Saved entries:
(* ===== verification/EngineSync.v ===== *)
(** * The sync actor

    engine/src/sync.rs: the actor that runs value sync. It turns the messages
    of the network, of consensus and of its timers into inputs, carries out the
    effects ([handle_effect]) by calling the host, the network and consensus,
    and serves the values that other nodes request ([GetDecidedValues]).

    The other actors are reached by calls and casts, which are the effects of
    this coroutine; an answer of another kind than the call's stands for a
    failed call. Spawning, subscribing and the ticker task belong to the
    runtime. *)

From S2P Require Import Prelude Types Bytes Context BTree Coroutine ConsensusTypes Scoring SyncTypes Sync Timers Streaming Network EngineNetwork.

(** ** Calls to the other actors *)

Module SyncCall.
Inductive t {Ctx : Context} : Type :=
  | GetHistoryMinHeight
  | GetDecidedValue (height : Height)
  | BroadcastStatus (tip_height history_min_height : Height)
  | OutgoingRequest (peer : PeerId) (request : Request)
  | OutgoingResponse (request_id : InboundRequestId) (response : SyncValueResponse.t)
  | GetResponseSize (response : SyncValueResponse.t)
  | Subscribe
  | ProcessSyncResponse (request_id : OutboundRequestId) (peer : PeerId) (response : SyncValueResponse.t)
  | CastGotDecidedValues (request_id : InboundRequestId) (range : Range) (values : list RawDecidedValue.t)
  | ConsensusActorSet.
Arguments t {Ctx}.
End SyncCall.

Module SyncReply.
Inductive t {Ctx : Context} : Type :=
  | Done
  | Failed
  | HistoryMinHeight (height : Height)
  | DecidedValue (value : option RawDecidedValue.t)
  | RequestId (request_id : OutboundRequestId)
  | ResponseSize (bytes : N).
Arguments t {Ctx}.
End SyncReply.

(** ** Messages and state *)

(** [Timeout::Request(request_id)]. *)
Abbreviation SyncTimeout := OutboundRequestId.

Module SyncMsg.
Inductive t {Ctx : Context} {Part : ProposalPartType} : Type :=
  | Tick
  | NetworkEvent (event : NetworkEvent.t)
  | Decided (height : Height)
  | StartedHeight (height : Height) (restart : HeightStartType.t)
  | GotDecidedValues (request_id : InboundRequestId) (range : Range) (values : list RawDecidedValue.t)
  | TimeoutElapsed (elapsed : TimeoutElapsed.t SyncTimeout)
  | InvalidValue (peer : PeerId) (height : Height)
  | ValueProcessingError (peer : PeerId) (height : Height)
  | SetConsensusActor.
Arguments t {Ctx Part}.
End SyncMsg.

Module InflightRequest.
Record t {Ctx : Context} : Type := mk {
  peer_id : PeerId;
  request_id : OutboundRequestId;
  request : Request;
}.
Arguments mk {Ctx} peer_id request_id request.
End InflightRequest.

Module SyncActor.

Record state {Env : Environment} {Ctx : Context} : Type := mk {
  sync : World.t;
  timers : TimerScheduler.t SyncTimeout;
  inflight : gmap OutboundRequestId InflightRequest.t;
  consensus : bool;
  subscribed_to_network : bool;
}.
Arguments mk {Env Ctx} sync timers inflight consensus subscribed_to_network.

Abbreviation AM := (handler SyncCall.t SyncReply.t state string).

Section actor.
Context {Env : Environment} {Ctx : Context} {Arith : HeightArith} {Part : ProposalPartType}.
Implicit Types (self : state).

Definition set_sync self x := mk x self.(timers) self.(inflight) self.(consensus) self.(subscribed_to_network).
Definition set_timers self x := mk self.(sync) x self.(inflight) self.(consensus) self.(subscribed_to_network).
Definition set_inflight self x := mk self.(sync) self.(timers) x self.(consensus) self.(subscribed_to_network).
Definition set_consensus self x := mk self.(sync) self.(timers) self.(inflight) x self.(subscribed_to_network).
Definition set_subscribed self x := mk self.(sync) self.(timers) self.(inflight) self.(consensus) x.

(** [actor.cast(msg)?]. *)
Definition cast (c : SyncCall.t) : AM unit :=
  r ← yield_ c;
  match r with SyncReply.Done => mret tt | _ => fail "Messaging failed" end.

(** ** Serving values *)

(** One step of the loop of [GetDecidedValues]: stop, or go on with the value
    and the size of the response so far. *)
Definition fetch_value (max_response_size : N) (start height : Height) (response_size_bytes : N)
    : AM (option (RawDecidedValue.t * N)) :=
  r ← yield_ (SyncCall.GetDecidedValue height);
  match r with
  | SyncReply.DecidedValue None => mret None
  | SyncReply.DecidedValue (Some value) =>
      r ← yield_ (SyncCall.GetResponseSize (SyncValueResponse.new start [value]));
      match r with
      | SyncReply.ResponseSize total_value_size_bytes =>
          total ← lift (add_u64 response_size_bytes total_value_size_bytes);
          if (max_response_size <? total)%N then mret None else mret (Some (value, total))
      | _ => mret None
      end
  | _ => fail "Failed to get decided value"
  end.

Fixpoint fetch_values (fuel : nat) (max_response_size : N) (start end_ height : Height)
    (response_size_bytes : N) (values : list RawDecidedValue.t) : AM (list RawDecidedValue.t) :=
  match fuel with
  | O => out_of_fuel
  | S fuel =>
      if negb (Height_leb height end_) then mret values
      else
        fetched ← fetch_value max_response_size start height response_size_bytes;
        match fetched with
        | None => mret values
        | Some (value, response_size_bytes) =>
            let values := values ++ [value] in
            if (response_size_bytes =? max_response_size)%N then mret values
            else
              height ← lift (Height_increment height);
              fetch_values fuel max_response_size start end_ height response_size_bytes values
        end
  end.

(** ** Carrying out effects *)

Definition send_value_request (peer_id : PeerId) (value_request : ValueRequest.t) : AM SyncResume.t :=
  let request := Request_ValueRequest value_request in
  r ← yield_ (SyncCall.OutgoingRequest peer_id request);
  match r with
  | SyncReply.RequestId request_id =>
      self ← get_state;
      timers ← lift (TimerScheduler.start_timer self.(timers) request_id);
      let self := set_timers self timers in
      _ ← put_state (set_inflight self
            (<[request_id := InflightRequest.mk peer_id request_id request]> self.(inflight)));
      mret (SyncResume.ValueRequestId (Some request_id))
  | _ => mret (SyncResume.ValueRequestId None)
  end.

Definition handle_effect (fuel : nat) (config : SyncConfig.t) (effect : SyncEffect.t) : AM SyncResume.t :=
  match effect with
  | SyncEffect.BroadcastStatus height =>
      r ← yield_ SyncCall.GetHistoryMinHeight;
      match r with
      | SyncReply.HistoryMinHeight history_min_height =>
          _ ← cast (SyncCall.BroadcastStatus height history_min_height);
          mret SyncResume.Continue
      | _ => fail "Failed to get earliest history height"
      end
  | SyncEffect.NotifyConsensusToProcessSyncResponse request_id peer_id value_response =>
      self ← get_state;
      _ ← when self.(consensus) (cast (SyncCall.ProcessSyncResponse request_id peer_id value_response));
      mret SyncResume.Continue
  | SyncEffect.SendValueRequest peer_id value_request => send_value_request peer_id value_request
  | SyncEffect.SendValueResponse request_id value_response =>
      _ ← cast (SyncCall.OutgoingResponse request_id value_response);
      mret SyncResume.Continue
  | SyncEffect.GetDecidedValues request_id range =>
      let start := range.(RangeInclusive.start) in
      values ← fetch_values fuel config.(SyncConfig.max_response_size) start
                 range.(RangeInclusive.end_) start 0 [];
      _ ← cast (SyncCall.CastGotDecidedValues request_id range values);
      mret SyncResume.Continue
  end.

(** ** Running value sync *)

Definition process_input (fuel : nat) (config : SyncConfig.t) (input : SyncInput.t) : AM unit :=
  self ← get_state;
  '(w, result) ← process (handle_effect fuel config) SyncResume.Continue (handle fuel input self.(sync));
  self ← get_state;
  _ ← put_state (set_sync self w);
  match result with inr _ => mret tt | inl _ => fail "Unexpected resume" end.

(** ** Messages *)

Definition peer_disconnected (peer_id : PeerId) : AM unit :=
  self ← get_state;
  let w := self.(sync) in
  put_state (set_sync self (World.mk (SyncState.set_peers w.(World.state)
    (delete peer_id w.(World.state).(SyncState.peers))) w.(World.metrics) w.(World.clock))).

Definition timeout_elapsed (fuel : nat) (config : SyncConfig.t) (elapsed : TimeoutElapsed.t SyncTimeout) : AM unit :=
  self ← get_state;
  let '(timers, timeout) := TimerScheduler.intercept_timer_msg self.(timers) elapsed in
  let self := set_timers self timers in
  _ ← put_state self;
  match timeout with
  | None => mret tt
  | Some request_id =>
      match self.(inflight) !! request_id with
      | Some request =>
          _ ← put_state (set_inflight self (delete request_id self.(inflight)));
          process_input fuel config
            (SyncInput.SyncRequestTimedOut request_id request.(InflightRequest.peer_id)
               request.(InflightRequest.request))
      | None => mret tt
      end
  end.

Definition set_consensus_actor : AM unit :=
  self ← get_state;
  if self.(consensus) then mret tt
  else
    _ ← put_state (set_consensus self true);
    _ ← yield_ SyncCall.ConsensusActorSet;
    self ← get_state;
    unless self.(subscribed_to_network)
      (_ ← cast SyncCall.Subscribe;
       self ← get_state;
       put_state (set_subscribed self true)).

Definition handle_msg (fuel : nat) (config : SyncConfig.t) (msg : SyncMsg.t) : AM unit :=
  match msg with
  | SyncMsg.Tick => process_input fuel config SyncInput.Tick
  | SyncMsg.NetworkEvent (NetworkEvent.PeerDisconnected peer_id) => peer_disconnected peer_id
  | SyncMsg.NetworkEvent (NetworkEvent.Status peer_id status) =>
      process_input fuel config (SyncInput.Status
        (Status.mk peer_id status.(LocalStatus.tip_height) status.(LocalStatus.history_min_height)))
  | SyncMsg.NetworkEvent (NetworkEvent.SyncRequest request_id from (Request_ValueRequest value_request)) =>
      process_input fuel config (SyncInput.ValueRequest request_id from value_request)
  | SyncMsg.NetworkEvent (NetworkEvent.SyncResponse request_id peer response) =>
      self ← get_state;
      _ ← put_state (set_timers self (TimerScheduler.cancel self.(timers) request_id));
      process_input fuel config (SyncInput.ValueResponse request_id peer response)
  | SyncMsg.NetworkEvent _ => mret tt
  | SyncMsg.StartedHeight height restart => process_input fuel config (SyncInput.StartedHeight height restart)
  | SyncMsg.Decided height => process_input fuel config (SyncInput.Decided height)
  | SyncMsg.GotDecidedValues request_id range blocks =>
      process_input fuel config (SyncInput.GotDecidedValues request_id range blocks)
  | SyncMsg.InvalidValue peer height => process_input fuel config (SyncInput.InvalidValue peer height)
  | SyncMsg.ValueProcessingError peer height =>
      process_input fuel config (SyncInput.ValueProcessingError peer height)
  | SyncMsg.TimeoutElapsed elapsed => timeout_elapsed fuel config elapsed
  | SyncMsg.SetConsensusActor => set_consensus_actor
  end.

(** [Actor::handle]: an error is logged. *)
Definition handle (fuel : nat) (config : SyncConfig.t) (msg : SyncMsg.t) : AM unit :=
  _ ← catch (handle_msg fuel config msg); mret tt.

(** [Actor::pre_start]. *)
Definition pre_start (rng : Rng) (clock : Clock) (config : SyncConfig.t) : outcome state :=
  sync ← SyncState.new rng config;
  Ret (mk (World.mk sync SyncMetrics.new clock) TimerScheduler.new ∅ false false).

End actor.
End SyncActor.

* * *

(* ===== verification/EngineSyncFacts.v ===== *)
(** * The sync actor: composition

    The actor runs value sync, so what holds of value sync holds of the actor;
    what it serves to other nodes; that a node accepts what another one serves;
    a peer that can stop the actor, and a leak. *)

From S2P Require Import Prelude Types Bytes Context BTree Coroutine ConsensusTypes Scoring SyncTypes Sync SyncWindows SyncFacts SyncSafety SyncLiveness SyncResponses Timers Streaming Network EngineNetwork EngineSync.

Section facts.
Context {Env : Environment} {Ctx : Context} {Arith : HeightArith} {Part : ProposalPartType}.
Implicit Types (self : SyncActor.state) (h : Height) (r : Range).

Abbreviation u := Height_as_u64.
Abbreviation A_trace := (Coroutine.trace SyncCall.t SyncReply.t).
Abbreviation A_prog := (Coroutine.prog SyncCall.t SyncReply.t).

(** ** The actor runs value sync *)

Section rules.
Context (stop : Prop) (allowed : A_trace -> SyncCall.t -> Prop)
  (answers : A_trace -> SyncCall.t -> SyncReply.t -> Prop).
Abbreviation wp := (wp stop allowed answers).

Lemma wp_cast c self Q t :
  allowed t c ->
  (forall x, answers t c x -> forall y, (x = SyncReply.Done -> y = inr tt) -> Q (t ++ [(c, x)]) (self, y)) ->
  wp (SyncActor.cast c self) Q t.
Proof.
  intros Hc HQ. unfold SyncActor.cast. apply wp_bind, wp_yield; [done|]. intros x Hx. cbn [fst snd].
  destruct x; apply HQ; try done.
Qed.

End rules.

Work required: Among the records above, determine how many lines contain "nodes", then report the number only.

Written answer: 2